Poets at Poulsbohemian
Share a Spring evening with friends and fellow poets the first Saturday, June 7th.
Enjoy a nice cold drink and a tasty treat and continue your support of our host Marianna!
Don't forget to bring a poem for Open Mic!
Need more information? Call Nancy Rekow at 206.842.4855
Kris Hotchkiss is a wife, the mother of two beautiful daughters, and has been a teacher of 5th and 6th graders for many years. She has been reading and writing poetry since 3rd grade, but poetry did not become a passion until she discovered John Willson's workshop about five years ago -- there she began to find her voice! Every poem starts with a grain, and is honed and polished with the encouragement and support of the poetry friends she has met through John's workshop. She finds her inspiration in places, animals, and the natural world--and is drawn to exploring the human connection with all of these.
Jenifer Browne Lawrence lives right here in Poulsbo, where she hosts the Jewel Box Poets Sunday Reading Series. The recipient of Soapstone and Centrum writing residencies, Jenifer's work has been published in the Potomac Review, Comstock Review, Windfall, Crab Creek Review and elsewhere. Blue Begonia Press published her poetry collection, One Hundred Steps from Shore, in 2006.
Charles Sharpe has had a love affair with words all his life and recently turned to poetry as the latest effort in a series of futile attempts to get someone to listen to him. He wrote his first poem in the third grade and has returned to it after a 40 some year hiatus when he realized while trying to write a novel and a screenplay he didn't have a clue. He grew up the third child of intellectual parents and with eight brothers and sisters became a prodigy at a tender age at the art of flying just off the radar screen, a talent that would come to serve him well later in life by learning how to disappear when it was time to practice piano, do homework or household chores. A few years back he wrote a poem and sent it to his mother for her birthday and she corrected it and sent it back.

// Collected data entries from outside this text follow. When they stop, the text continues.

(* ===== verification/Shadow.v ===== *)
(** * Shadow: comparing answers with a reference resolver ([crates/core/src/shadow.rs])

    [looks_blocked], [describe], [classify] and the cap on comparisons in
    flight; the comparison task itself ([spawn_compare]) is part of the
    asynchronous code of Server. *)
From S2P Require Import Prelude Text IpAddr Dns.

(** [Display] of hickory's [ResponseCode]. *)
Class RcodeDisplay := { rcode_display : Z -> list Z }.

Definition CLASS_EXPECTED : list Z := lit "expected".
Definition CLASS_WE_BLOCK : list Z := lit "we-block-they-answer".
Definition CLASS_THEY_BLOCK : list Z := lit "they-block-we-answer".
Definition CLASS_RCODE : list Z := lit "rcode-mismatch".

(** At most this many comparisons in flight. *)
Definition MAX_INFLIGHT : Z := 64.

Section Shadow.
Context `{Hickory}.

(** The loop over the answers: an address that is not unspecified ends it. *)
Fixpoint looks_loop (records : list DnsRecord) (saw_addr : bool) : bool :=
  match records with
  | [] => saw_addr
  | r :: records =>
      match r_data r with
      | RA a => if negb (is_unspecified (V4 a)) then false else looks_loop records true
      | RAAAA a => if negb (is_unspecified (V6 a)) then false else looks_loop records true
      | _ => looks_loop records saw_addr
      end
  end.

Definition looks_blocked (resp : Message) : bool :=
  if rcode resp =? NXDomain then true
  else if rcode resp =? NoError then looks_loop (answers resp) false
  else false.

Definition describe `{RcodeDisplay} (resp : Message) (blocked_verdict : bool) : list Z :=
  let style := if blocked_verdict then lit "blocked/" else if looks_blocked resp then lit "blocky/" else [] in
  style ++ rcode_display (rcode resp).

Definition classify_class (ours : Message) (ours_blocked : bool) (theirs : Message) : option (list Z) :=
  match ours_blocked, looks_blocked theirs with
  | true, true => if rcode ours =? rcode theirs then None else Some CLASS_EXPECTED
  | true, false =>
      if (rcode theirs =? NoError) && bool_decide (length (answers theirs) = 0%nat)
      then Some CLASS_EXPECTED else Some CLASS_WE_BLOCK
  | false, true => if looks_blocked ours then None else Some CLASS_THEY_BLOCK
  | false, false => if rcode ours =? rcode theirs then None else Some CLASS_RCODE
  end.

Definition classify `{RcodeDisplay} (ours : Message) (ours_blocked : bool) (theirs : Message)
  : option (list Z * list Z * list Z) :=
  let ours_desc := describe ours ours_blocked in
  let theirs_desc := describe theirs false in
  class ← classify_class ours ours_blocked theirs;
  Some (ours_desc, theirs_desc, class).

(** The limiter: a semaphore of [MAX_INFLIGHT] permits. *)
Record Shadow := mkShadow { sh_permits : Z }.
Definition shadow_new : Shadow := mkShadow MAX_INFLIGHT.
Definition try_acquire (s : Shadow) : option Shadow :=
  if 0 <? sh_permits s then Some (mkShadow (sh_permits s - 1)) else None.
Definition release (s : Shadow) : Shadow := mkShadow (sh_permits s + 1).

(** ** Specification *)
Definition addr_of (r : DnsRecord) : option IpAddr :=
  match r_data r with RA a => Some (V4 a) | RAAAA a => Some (V6 a) | _ => None end.

(** A block by NXDOMAIN, or by unspecified addresses only. *)
Definition blocked_answer (m : Message) : Prop :=
  rcode m = NXDomain
  \/ (rcode m = NoError /\ (exists r a, r ∈ answers m /\ addr_of r = Some a)
      /\ forall r a, r ∈ answers m -> addr_of r = Some a -> is_unspecified a = true).

Lemma looks_loop_spec rs saw :
  looks_loop rs saw = true <->
  (saw = true \/ exists r a, r ∈ rs /\ addr_of r = Some a)
  /\ forall r a, r ∈ rs -> addr_of r = Some a -> is_unspecified a = true.
Proof.
  revert saw. induction rs as [|r rs IH]; intros saw; cbn [looks_loop].
  { split; [intros ->; split; [by left|intros r a Hr; by apply elem_of_nil in Hr]|].
    intros ([?|(r & a & Hr & _)] & _); [done|by apply elem_of_nil in Hr]. }
  assert (Haddr : forall a0, addr_of r = Some a0 ->
    (if negb (is_unspecified a0) then false else looks_loop rs true) = true <->
    (saw = true \/ exists r' a, r' ∈ r :: rs /\ addr_of r' = Some a)
    /\ forall r' a, r' ∈ r :: rs -> addr_of r' = Some a -> is_unspecified a = true).
  { intros a0 Ha. destruct (is_unspecified a0) eqn:Eu; cbn [negb].
    - rewrite IH. split.
      + intros (_ & Hall). split; [right; exists r, a0; split; [by left|done]|].
        intros r' a Hr. apply elem_of_cons in Hr as [->|Hr]; [|by apply (Hall r')]. congruence.
      + intros (_ & Hall). split; [by left|]. intros r' a Hr. apply Hall. by right.
    - split; [done|]. intros (_ & Hall). specialize (Hall r a0 ltac:(by left) Ha). congruence. }
  assert (Hskip : addr_of r = None ->
    looks_loop rs saw = true <->
    (saw = true \/ exists r' a, r' ∈ r :: rs /\ addr_of r' = Some a)
    /\ forall r' a, r' ∈ r :: rs -> addr_of r' = Some a -> is_unspecified a = true).
  { intros Hn. rewrite IH. split; intros (Hs & Hall); (split; [|intros r' a Hr Ha]).
    - destruct Hs as [?|(r' & a & Hr & Ha)]; [by left|right]. exists r', a. split; [by right|done].
    - apply elem_of_cons in Hr as [->|Hr]; [congruence|by apply (Hall r')].
    - destruct Hs as [?|(r' & a & Hr & Ha)]; [by left|right]. apply elem_of_cons in Hr as [->|Hr]; [congruence|].
      by exists r', a.
    - apply (Hall r'); [by right|done]. }
  unfold addr_of in Haddr, Hskip. destruct (r_data r); [by apply Haddr|by apply Haddr|by apply Hskip..].
Qed.

Lemma looks_blocked_spec m : looks_blocked m = true <-> blocked_answer m.
Proof.
  unfold looks_blocked, blocked_answer.
  destruct (Z.eqb_spec (rcode m) NXDomain) as [E|E]; [by split; [left|]|].
  destruct (Z.eqb_spec (rcode m) NoError) as [E'|E'].
  - rewrite looks_loop_spec. split; [intros ([?|Hs] & Hall); [done|by right]|].
    intros [?|(_ & Hs & Hall)]; [done|]. split; [by right|done].
  - split; [done|]. intros [?|[? _]]; done.
Qed.
End Shadow.

(** Close an equivalence about one of the four class texts. *)
Ltac class_cases :=
  split; intros Hc;
  first [ exfalso; vm_compute in Hc; discriminate Hc | reflexivity | tauto
        | exfalso; intuition congruence | intuition congruence ].

(** ** Properties *)

(** A comparison is reported exactly when the outcomes diverge, and
    under its class: [expected] is a block of ours that the reference makes
    in another style (unspecified addresses, another code, or no records),
    [we-block] a block the reference answers, [they-block] an answer of
    ours that the reference blocks (and ours does not look blocked),
    [rcode-mismatch] two unblocked answers with different codes; the same
    answer never diverges from itself. *)
Theorem shadow_classifies `{Hickory} `{RcodeDisplay} ours ours_blocked theirs :
  let class := snd <$> classify ours ours_blocked theirs in
  (class = Some CLASS_EXPECTED <-> ours_blocked = true
     /\ ((blocked_answer theirs /\ rcode ours <> rcode theirs) \/ (rcode theirs = NoError /\ answers theirs = [])))
  /\ (class = Some CLASS_WE_BLOCK <-> ours_blocked = true
     /\ ~ blocked_answer theirs /\ (rcode theirs = NoError -> answers theirs <> []))
  /\ (class = Some CLASS_THEY_BLOCK <-> ours_blocked = false /\ blocked_answer theirs /\ ~ blocked_answer ours)
  /\ (class = Some CLASS_RCODE <-> ours_blocked = false /\ ~ blocked_answer theirs /\ rcode ours <> rcode theirs)
  /\ (class = None <-> (ours_blocked = true /\ blocked_answer theirs /\ rcode ours = rcode theirs)
       \/ (ours_blocked = false /\ ((blocked_answer theirs /\ blocked_answer ours)
                                    \/ (~ blocked_answer theirs /\ rcode ours = rcode theirs))))
  /\ classify ours false ours = None.
Proof.
  cbn zeta.
  assert (Hempty : rcode theirs = NoError -> answers theirs = [] -> ~ blocked_answer theirs).
  { intros E Ea [E'|(_ & (r & a & Hr & _) & _)]; [rewrite E in E'; done|]. rewrite Ea in Hr. by apply elem_of_nil in Hr. }
  assert (Hself : classify ours false ours = None).
  { unfold classify, classify_class. destruct (looks_blocked ours); [done|]. by rewrite Z.eqb_refl. }
  assert (Hclass : snd <$> classify ours ours_blocked theirs = classify_class ours ours_blocked theirs)
    by (unfold classify; by destruct (classify_class _ _ _)).
  rewrite Hclass. clear Hclass. unfold classify_class.
  pose proof (looks_blocked_spec theirs) as Ht. pose proof (looks_blocked_spec ours) as Ho.
  assert (Ha : bool_decide (length (answers theirs) = 0%nat) = true <-> answers theirs = [])
    by (rewrite bool_decide_eq_true, length_zero_iff_nil; done).
  revert Ht Ho Ha Hempty Hself.
  generalize (blocked_answer theirs) (blocked_answer ours) (classify ours false ours = None) (answers theirs = []).
  generalize (bool_decide (length (answers theirs) = 0%nat)).
  intros e BT BO SELF EMPTY Ht Ho Ha Hempty Hself.
  destruct ours_blocked, (looks_blocked theirs), (looks_blocked ours), e,
    (Z.eqb_spec (rcode ours) (rcode theirs)), (Z.eqb_spec (rcode theirs) NoError); cbn [andb];
    (split_and!; [..|exact Hself]); clear Hself; class_cases.
Qed.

He recently completed the esteemed writer and poet David Wagoner's poetry workshop and was told by David that he would be better suited to writing catalogs. Despite the misgivings of others he's found a way to slog on and has somehow managed to have his work accepted in several literary magazines. It must have had something to do with the extraction, blackmail, bribery, and outright extortion he's worked so hard over the years to perfect as a source of self expression.